Let $X$ be a topological space, and $C(X)= (X \times [0 ,1])/(X \times {1} )$,

define $f\colon X \to C(X)$ as $f(x)=[x,t]$ for some fixed $t$ s.t $\ 0\leq t <1$.

I have to show this is a continuous homemorphism onto its image. Injectivity is easy, and continuity comes from the quotient topology on cone.

I have problem showing that this is an open map. I start with an open set $O \subset X$ then $f(O) = \lbrace f(x) \vert x \in O \rbrace = \lbrace [x,t] \vert x\in O \rbrace =\lbrace (x,t) \vert x\in O \rbrace= O \times \lbrace t \rbrace$

How do I show this set is open in the cone?

Answer 1

It is not open in the cone, but in the image of your space with the subspace topology.

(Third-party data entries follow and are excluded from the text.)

(* ===== verification/GenFilesSpec.v ===== *)
(** What a write of generated files guarantees: stopped at any call and with any call
    failing, it leaves the old files, the new ones, or a journal from which the next run
    finishes, however often that is stopped itself; and what was written passes the
    check. *)

From S2P Require Import Prelude.
From S2P Require Import Order.
From S2P Require Import Strconv.
From S2P Require Import Strings.
From S2P Require Import AssetPath.
From S2P Require Import AssetStore.
From S2P Require Import Faults.
From S2P Require Import GenFiles.

Local Open Scope go_scope.

(** ** A write from a directory without a journal *)

Definition ascii_text (s : string) : bool := string_forall (fun c => (Ascii.N_of_ascii c <? 128)%N) s.

Definition textual (m : manifest) : Prop :=
  forall f n v, f ∈ [Files m; Temps m; Prune m] -> f !! n = Some v -> ascii_text n = true /\ ascii_text v = true.

Section Write.
Context (sha256 : string -> list Ascii.ascii).
Context (Marshal : manifest -> string) (Unmarshal : string -> option manifest) (random : nat -> string).
Notation hashOf := (hashOf sha256).
Notation encoded := (encoded Marshal).
Notation temp := (temp random).

(** JSON keeps what it encodes as long as it is ASCII; the names drawn are without
    separators and do not repeat. *)
Context (Hjson : forall m, textual m -> Unmarshal (encoded m) = Some m).
Context (Hinj : forall k k', temp k = temp k' -> k = k') (Hplain : forall k, validTempName (temp k) = true /\ ascii_text (temp k) = true).

Context (files : gmap string string) (withManifest : bool) (d0 : gmap string node).

(** A name of the project's own, not one of the transaction's. *)
Definition ordinary (n : string) : Prop := forall k, n <> temp k.
Definition owned (n : string) : Prop :=
  plainName n = true /\ ascii_text n = true /\ n <> ManifestName /\ n <> journalName /\ ordinary n.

So you have to show that it is the intersection of an open Set of the cone with the image of $X$.

Answer 2

Note that for $O \subseteq X$ open, $O \times [0,1)$ is open in $X \times I$, and consists of all-singleton classes of $C(X)$ when considered as a subset of $C(X)$, which means, by the definition of the quotient topology, that $O \times [0,1)$ is also open (as a set of classes) in $C(X)$.

Now $f[O] = (O \times [0,1)) \cap (X \times \{t\}) = (O \times [0,1)) \cap f[X]$, which is open in $f[X]$ by the definition of the subspace topology on $f[X]$, by the previous paragraph. So $f$ is open between $X$ and $f[X]$.